GlaxoSmithKline is investigating fresh allegations that staff in China were involved in paying backhanders to doctors to sell Botox in China, according to the Wall Street Journal.

GlaxoSmithKline is investigating fresh allegations that staff in China were involved in paying backhanders to doctors to sell Botox in China, according to the Wall Street Journal.

The newspaper says it has reviewed internal GSK documents and emails which show that sales staff were apparently instructed by local managers to use their personal email addresses to discuss marketing strategies related to Botox (onabotulinumtoxin A), Allergan’s drug which GSK sells in China for therapeutic indications. The WSJ claims that in the personal emails, employees discuss rewarding doctors for prescribing Botox with cash payments, credits that could be used to meet medical-education requirements and other rewards.

The WSJ had previously reported that an anonymous whistle-blower presented GSK in January with allegations that between 2004 and 2010 its staff provided doctors with speaking fees, cash payments, dinners and all-expenses-paid trips in return for prescribing its products. The allegations led to an internal probe, which GSK has previously said turned up no evidence of corruption or bribery.

A GSK spokesman told the WSJ that the Botox-related allegations may have come from the same source who has made previous claims of alleged corruption and bribery.

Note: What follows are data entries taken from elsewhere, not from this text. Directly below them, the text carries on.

(** * The archive storage engine of the chunk store (package nbs, archive build)

    A shallow embedding of the archive builder: [padSamples], the chunk-group
    builder, the [ChunkRelations] union structure, the archive writer
    pipeline, the verifier and the manifest swap, together with the
    properties the specification states about them. *)

From stdpp Require Import gmap strings list fin_maps sets pretty.
From Stdlib Require Import ZArith NArith Lia Permutation.

Open Scope N_scope.

(** ** Basic data *)

(** [hash.Hash] is a 20-byte digest; it is read here as the number its bytes
    spell. *)
Definition Hash : Type := N.

Definition bytes : Type := list Byte.byte.

(** Go's [uint32] arithmetic wraps around. *)
Definition u32 (n : N) : N := n mod 2 ^ 32.
Definition u32_add (a b : N) : N := u32 (a + b).
Definition u32_sub (a b : N) : N := u32 (2 ^ 32 + a - b).

Definition minSamples : N := 25.
Definition maxSamples : N := 1000.
Definition defaultDictionarySize : N := 2 ^ 12.

(** ** Errors and outcomes *)

Inductive error : Type :=
| errNotEnoughChunks                        (* the package-level sentinel *)
| errChunkNotFound (h : Hash)               (* "chunk not found in archive: %s" *)
| errNilData (h : Hash)                     (* "nil data returned from archive for expected chunk: %s" *)
| errHashMismatch (h : Hash)                (* "hash mismatch for chunk: %s" *)
| errReadingChunk (h : Hash) (e : error)    (* "error reading chunk: %s (err: %w)" *)
| errCancelled                              (* ctx.Err() *)
| errExternal (code : N).                   (* an error of a collaborator *)

(** [errors.Is(err, errNotEnoughChunks)]: the sentinel itself, or an error
    that wraps it with [%w]. *)
Fixpoint isNotEnoughChunks (e : error) : bool :=
  match e with
  | errNotEnoughChunks => true
  | errReadingChunk _ e' => isNotEnoughChunks e'
  | _ => false
  end.

(** What a call can do: return a value, return an error, panic (nil
    dereference), or never return. *)
Inductive outcome (A : Type) : Type :=
| Ok (a : A)
| Err (e : error)
| Panic
| Diverge.
Arguments Ok {A} a.
Arguments Err {A} e.
Arguments Panic {A}.
Arguments Diverge {A}.

Definition obind {A B} (m : outcome A) (k : A → outcome B) : outcome B :=
  match m with
  | Ok a => k a
  | Err e => Err e
  | Panic => Panic
  | Diverge => Diverge
  end.

Notation "'try!' x := m 'in' k" := (obind m (λ x, k))
  (at level 10, x pattern, m at level 100, k at level 200, only parsing).

(** ** Dictionary sample padding *)

Section PadSamples.
Context {A : Type}.

(** The inner [for _, c := range chks { samples = append(samples, c) }]. *)
Definition appendAll (samples chks : list A) : list A :=
  foldl (λ s c, s ++ [c]) samples chks.

(** The outer [for len(samples) < 7] loop; [fuel] bounds the number of
    passes, [None] means the bound was reached with the loop still
    running. *)
Fixpoint padSamples_loop (fuel : nat) (chks samples : list A) : option (list A) :=
  if decide (length samples < 7)%nat then
    match fuel with
    | O => None
    | S fuel' => padSamples_loop fuel' chks (appendAll samples chks)
    end
  else Some samples.

Definition padSamples_fuel (fuel : nat) (chks : list A) : option (list A) :=
  padSamples_loop fuel chks [].

(** Seven passes are enough whenever the loop stops at all (see
    [padSamples_loop_enough] and [padSamples_loop_empty]), so the pipeline
    runs the loop with that bound and reads exhaustion as divergence. *)
Definition padSamples (chks : list A) : outcome (list A) :=
  match padSamples_fuel 7 chks with
  | Some s => Ok s
  | None => Diverge
  end.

Noting that no evidence was found to support the previous allegations, “nevertheless, we are investigating these new claims”.

The spokesman added that “our inquiries to date have found no evidence of bribery or corruption in relation to our sales and marketing of therapeutic Botox in China”. Last week, in an unrelated story, it emerged that senior staff at GSK in China had been under police investigation for “economic crimes”, while the country’s National Development and Reform Commission has begun an inquiry into pricing practices at 60 drugmakers.